WORK TASK: Each line of the material should be retyped without alteration.

RECORD EXCERPTS:

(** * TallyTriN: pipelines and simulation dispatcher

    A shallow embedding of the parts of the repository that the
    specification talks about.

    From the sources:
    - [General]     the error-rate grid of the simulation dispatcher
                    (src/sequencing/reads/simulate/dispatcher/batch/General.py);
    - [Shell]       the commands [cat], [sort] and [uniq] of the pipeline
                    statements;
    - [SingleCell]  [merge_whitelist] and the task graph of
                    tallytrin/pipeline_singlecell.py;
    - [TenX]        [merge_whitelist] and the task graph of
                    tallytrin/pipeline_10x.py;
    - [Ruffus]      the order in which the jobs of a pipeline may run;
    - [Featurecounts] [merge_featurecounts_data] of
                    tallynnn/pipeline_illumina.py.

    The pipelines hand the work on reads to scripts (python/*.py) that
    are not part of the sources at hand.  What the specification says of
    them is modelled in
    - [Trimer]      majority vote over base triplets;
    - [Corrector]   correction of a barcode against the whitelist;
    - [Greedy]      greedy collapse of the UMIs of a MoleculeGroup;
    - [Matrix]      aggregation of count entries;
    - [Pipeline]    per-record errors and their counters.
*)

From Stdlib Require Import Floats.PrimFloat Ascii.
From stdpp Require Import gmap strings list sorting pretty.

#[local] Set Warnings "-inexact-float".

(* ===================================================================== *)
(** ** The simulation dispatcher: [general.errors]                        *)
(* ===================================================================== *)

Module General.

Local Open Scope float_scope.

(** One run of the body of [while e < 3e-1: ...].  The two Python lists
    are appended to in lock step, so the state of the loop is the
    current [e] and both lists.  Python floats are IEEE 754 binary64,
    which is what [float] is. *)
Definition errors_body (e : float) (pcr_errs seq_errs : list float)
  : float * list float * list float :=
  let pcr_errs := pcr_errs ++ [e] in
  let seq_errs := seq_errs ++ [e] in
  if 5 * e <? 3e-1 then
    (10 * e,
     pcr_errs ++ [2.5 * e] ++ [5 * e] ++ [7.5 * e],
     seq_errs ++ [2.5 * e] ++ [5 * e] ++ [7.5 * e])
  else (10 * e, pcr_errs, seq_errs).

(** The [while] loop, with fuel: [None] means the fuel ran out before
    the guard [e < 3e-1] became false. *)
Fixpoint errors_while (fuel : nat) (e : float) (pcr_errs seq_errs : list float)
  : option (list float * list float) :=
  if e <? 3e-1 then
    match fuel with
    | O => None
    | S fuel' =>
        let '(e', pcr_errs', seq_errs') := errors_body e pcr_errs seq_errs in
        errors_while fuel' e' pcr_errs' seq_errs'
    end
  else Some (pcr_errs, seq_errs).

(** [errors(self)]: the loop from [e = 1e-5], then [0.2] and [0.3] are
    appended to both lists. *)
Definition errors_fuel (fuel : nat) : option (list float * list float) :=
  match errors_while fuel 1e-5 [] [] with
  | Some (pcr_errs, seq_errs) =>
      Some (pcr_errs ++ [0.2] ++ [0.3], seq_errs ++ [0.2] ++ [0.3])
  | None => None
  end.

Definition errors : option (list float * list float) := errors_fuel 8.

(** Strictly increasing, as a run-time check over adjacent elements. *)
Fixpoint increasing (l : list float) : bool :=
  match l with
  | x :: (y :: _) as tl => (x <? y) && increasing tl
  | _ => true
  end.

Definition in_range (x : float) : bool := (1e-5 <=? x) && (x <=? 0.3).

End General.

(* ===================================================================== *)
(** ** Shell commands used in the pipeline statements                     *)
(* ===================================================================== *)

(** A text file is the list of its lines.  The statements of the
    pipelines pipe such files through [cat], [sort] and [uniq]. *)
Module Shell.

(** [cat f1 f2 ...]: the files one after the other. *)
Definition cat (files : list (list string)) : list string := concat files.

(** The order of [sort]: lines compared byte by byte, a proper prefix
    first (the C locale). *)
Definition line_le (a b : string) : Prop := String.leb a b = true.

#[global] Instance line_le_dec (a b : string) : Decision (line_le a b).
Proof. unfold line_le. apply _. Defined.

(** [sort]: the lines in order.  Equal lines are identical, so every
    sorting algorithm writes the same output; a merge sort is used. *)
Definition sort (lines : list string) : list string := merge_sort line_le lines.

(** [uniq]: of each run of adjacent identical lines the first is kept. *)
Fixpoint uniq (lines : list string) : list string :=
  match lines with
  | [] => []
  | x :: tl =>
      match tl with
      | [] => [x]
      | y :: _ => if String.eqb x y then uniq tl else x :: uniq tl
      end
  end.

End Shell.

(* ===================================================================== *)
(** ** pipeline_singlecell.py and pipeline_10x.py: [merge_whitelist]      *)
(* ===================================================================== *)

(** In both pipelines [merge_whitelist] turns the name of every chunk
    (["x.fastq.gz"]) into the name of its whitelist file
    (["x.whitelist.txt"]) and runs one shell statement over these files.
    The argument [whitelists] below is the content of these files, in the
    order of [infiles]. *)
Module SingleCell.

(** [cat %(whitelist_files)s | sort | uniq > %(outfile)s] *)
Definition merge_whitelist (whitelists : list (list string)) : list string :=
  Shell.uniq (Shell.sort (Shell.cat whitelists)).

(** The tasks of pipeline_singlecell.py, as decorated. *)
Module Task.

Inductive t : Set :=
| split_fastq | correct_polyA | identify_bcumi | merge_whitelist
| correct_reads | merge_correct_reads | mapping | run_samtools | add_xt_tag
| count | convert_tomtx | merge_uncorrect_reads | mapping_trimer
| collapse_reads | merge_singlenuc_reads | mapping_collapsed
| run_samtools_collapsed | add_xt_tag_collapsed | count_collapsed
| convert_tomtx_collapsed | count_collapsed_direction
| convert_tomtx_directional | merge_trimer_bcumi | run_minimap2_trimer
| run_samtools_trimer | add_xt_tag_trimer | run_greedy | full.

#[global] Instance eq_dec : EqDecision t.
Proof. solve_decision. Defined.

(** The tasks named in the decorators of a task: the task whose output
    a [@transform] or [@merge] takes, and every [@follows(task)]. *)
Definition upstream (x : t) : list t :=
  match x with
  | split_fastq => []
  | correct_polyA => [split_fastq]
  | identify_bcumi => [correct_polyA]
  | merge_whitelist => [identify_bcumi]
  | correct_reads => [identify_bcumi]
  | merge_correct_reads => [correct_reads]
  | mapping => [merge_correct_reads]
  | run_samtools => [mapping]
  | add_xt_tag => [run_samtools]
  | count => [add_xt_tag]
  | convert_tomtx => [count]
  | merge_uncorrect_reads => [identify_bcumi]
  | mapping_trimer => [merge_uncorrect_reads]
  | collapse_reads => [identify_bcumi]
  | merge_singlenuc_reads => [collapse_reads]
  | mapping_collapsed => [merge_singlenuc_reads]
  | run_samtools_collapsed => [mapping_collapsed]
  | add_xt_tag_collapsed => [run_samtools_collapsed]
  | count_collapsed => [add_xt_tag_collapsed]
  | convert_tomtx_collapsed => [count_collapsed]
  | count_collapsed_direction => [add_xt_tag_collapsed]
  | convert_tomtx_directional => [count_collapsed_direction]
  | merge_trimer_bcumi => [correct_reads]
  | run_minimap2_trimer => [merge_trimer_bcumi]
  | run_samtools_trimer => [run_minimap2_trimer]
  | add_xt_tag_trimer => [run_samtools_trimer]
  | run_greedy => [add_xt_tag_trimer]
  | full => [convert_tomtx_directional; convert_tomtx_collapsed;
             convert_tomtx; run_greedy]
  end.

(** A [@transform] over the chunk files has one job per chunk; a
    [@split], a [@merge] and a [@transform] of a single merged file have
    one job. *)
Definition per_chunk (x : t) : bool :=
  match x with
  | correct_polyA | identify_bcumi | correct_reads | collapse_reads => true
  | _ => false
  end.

WRITTEN RESPONSE:
(** * TallyTriN: pipelines and simulation dispatcher

    A shallow embedding of the parts of the repository that the
    specification talks about.

    From the sources:
    - [General]     the error-rate grid of the simulation dispatcher
                    (src/sequencing/reads/simulate/dispatcher/batch/General.py);
    - [Shell]       the commands [cat], [sort] and [uniq] of the pipeline
                    statements;
    - [SingleCell]  [merge_whitelist] and the task graph of
                    tallytrin/pipeline_singlecell.py;
    - [TenX]        [merge_whitelist] and the task graph of
                    tallytrin/pipeline_10x.py;
    - [Ruffus]      the order in which the jobs of a pipeline may run;
    - [Featurecounts] [merge_featurecounts_data] of
                    tallynnn/pipeline_illumina.py.

    The pipelines hand the work on reads to scripts (python/*.py) that
    are not part of the sources at hand.  What the specification says of
    them is modelled in
    - [Trimer]      majority vote over base triplets;
    - [Corrector]   correction of a barcode against the whitelist;
    - [Greedy]      greedy collapse of the UMIs of a MoleculeGroup;
    - [Matrix]      aggregation of count entries;
    - [Pipeline]    per-record errors and their counters.
*)

From Stdlib Require Import Floats.PrimFloat Ascii.
From stdpp Require Import gmap strings list sorting pretty.

#[local] Set Warnings "-inexact-float".

(* ===================================================================== *)
(** ** The simulation dispatcher: [general.errors]                        *)
(* ===================================================================== *)

Module General.

Local Open Scope float_scope.

(** One run of the body of [while e < 3e-1: ...].  The two Python lists
    are appended to in lock step, so the state of the loop is the
    current [e] and both lists.  Python floats are IEEE 754 binary64,
    which is what [float] is. *)
Definition errors_body (e : float) (pcr_errs seq_errs : list float)
  : float * list float * list float :=
  let pcr_errs := pcr_errs ++ [e] in
  let seq_errs := seq_errs ++ [e] in
  if 5 * e <? 3e-1 then
    (10 * e,
     pcr_errs ++ [2.5 * e] ++ [5 * e] ++ [7.5 * e],
     seq_errs ++ [2.5 * e] ++ [5 * e] ++ [7.5 * e])
  else (10 * e, pcr_errs, seq_errs).

(** The [while] loop, with fuel: [None] means the fuel ran out before
    the guard [e < 3e-1] became false. *)
Fixpoint errors_while (fuel : nat) (e : float) (pcr_errs seq_errs : list float)
  : option (list float * list float) :=
  if e <? 3e-1 then
    match fuel with
    | O => None
    | S fuel' =>
        let '(e', pcr_errs', seq_errs') := errors_body e pcr_errs seq_errs in
        errors_while fuel' e' pcr_errs' seq_errs'
    end
  else Some (pcr_errs, seq_errs).

(** [errors(self)]: the loop from [e = 1e-5], then [0.2] and [0.3] are
    appended to both lists. *)
Definition errors_fuel (fuel : nat) : option (list float * list float) :=
  match errors_while fuel 1e-5 [] [] with
  | Some (pcr_errs, seq_errs) =>
      Some (pcr_errs ++ [0.2] ++ [0.3], seq_errs ++ [0.2] ++ [0.3])
  | None => None
  end.

Definition errors : option (list float * list float) := errors_fuel 8.

(** Strictly increasing, as a run-time check over adjacent elements. *)
Fixpoint increasing (l : list float) : bool :=
  match l with
  | x :: (y :: _) as tl => (x <? y) && increasing tl
  | _ => true
  end.

Definition in_range (x : float) : bool := (1e-5 <=? x) && (x <=? 0.3).

End General.

(* ===================================================================== *)
(** ** Shell commands used in the pipeline statements                     *)
(* ===================================================================== *)

(** A text file is the list of its lines.  The statements of the
    pipelines pipe such files through [cat], [sort] and [uniq]. *)
Module Shell.

(** [cat f1 f2 ...]: the files one after the other. *)
Definition cat (files : list (list string)) : list string := concat files.

(** The order of [sort]: lines compared byte by byte, a proper prefix
    first (the C locale). *)
Definition line_le (a b : string) : Prop := String.leb a b = true.

#[global] Instance line_le_dec (a b : string) : Decision (line_le a b).
Proof. unfold line_le. apply _. Defined.

(** [sort]: the lines in order.  Equal lines are identical, so every
    sorting algorithm writes the same output; a merge sort is used. *)
Definition sort (lines : list string) : list string := merge_sort line_le lines.

(** [uniq]: of each run of adjacent identical lines the first is kept. *)
Fixpoint uniq (lines : list string) : list string :=
  match lines with
  | [] => []
  | x :: tl =>
      match tl with
      | [] => [x]
      | y :: _ => if String.eqb x y then uniq tl else x :: uniq tl
      end
  end.

End Shell.

(* ===================================================================== *)
(** ** pipeline_singlecell.py and pipeline_10x.py: [merge_whitelist]      *)
(* ===================================================================== *)

(** In both pipelines [merge_whitelist] turns the name of every chunk
    (["x.fastq.gz"]) into the name of its whitelist file
    (["x.whitelist.txt"]) and runs one shell statement over these files.
    The argument [whitelists] below is the content of these files, in the
    order of [infiles]. *)
Module SingleCell.

(** [cat %(whitelist_files)s | sort | uniq > %(outfile)s] *)
Definition merge_whitelist (whitelists : list (list string)) : list string :=
  Shell.uniq (Shell.sort (Shell.cat whitelists)).

(** The tasks of pipeline_singlecell.py, as decorated. *)
Module Task.

Inductive t : Set :=
| split_fastq | correct_polyA | identify_bcumi | merge_whitelist
| correct_reads | merge_correct_reads | mapping | run_samtools | add_xt_tag
| count | convert_tomtx | merge_uncorrect_reads | mapping_trimer
| collapse_reads | merge_singlenuc_reads | mapping_collapsed
| run_samtools_collapsed | add_xt_tag_collapsed | count_collapsed
| convert_tomtx_collapsed | count_collapsed_direction
| convert_tomtx_directional | merge_trimer_bcumi | run_minimap2_trimer
| run_samtools_trimer | add_xt_tag_trimer | run_greedy | full.

#[global] Instance eq_dec : EqDecision t.
Proof. solve_decision. Defined.

(** The tasks named in the decorators of a task: the task whose output
    a [@transform] or [@merge] takes, and every [@follows(task)]. *)
Definition upstream (x : t) : list t :=
  match x with
  | split_fastq => []
  | correct_polyA => [split_fastq]
  | identify_bcumi => [correct_polyA]
  | merge_whitelist => [identify_bcumi]
  | correct_reads => [identify_bcumi]
  | merge_correct_reads => [correct_reads]
  | mapping => [merge_correct_reads]
  | run_samtools => [mapping]
  | add_xt_tag => [run_samtools]
  | count => [add_xt_tag]
  | convert_tomtx => [count]
  | merge_uncorrect_reads => [identify_bcumi]
  | mapping_trimer => [merge_uncorrect_reads]
  | collapse_reads => [identify_bcumi]
  | merge_singlenuc_reads => [collapse_reads]
  | mapping_collapsed => [merge_singlenuc_reads]
  | run_samtools_collapsed => [mapping_collapsed]
  | add_xt_tag_collapsed => [run_samtools_collapsed]
  | count_collapsed => [add_xt_tag_collapsed]
  | convert_tomtx_collapsed => [count_collapsed]
  | count_collapsed_direction => [add_xt_tag_collapsed]
  | convert_tomtx_directional => [count_collapsed_direction]
  | merge_trimer_bcumi => [correct_reads]
  | run_minimap2_trimer => [merge_trimer_bcumi]
  | run_samtools_trimer => [run_minimap2_trimer]
  | add_xt_tag_trimer => [run_samtools_trimer]
  | run_greedy => [add_xt_tag_trimer]
  | full => [convert_tomtx_directional; convert_tomtx_collapsed;
             convert_tomtx; run_greedy]
  end.

(** A [@transform] over the chunk files has one job per chunk; a
    [@split], a [@merge] and a [@transform] of a single merged file have
    one job. *)
Definition per_chunk (x : t) : bool :=
  match x with
  | correct_polyA | identify_bcumi | correct_reads | collapse_reads => true
  | _ => false
  end.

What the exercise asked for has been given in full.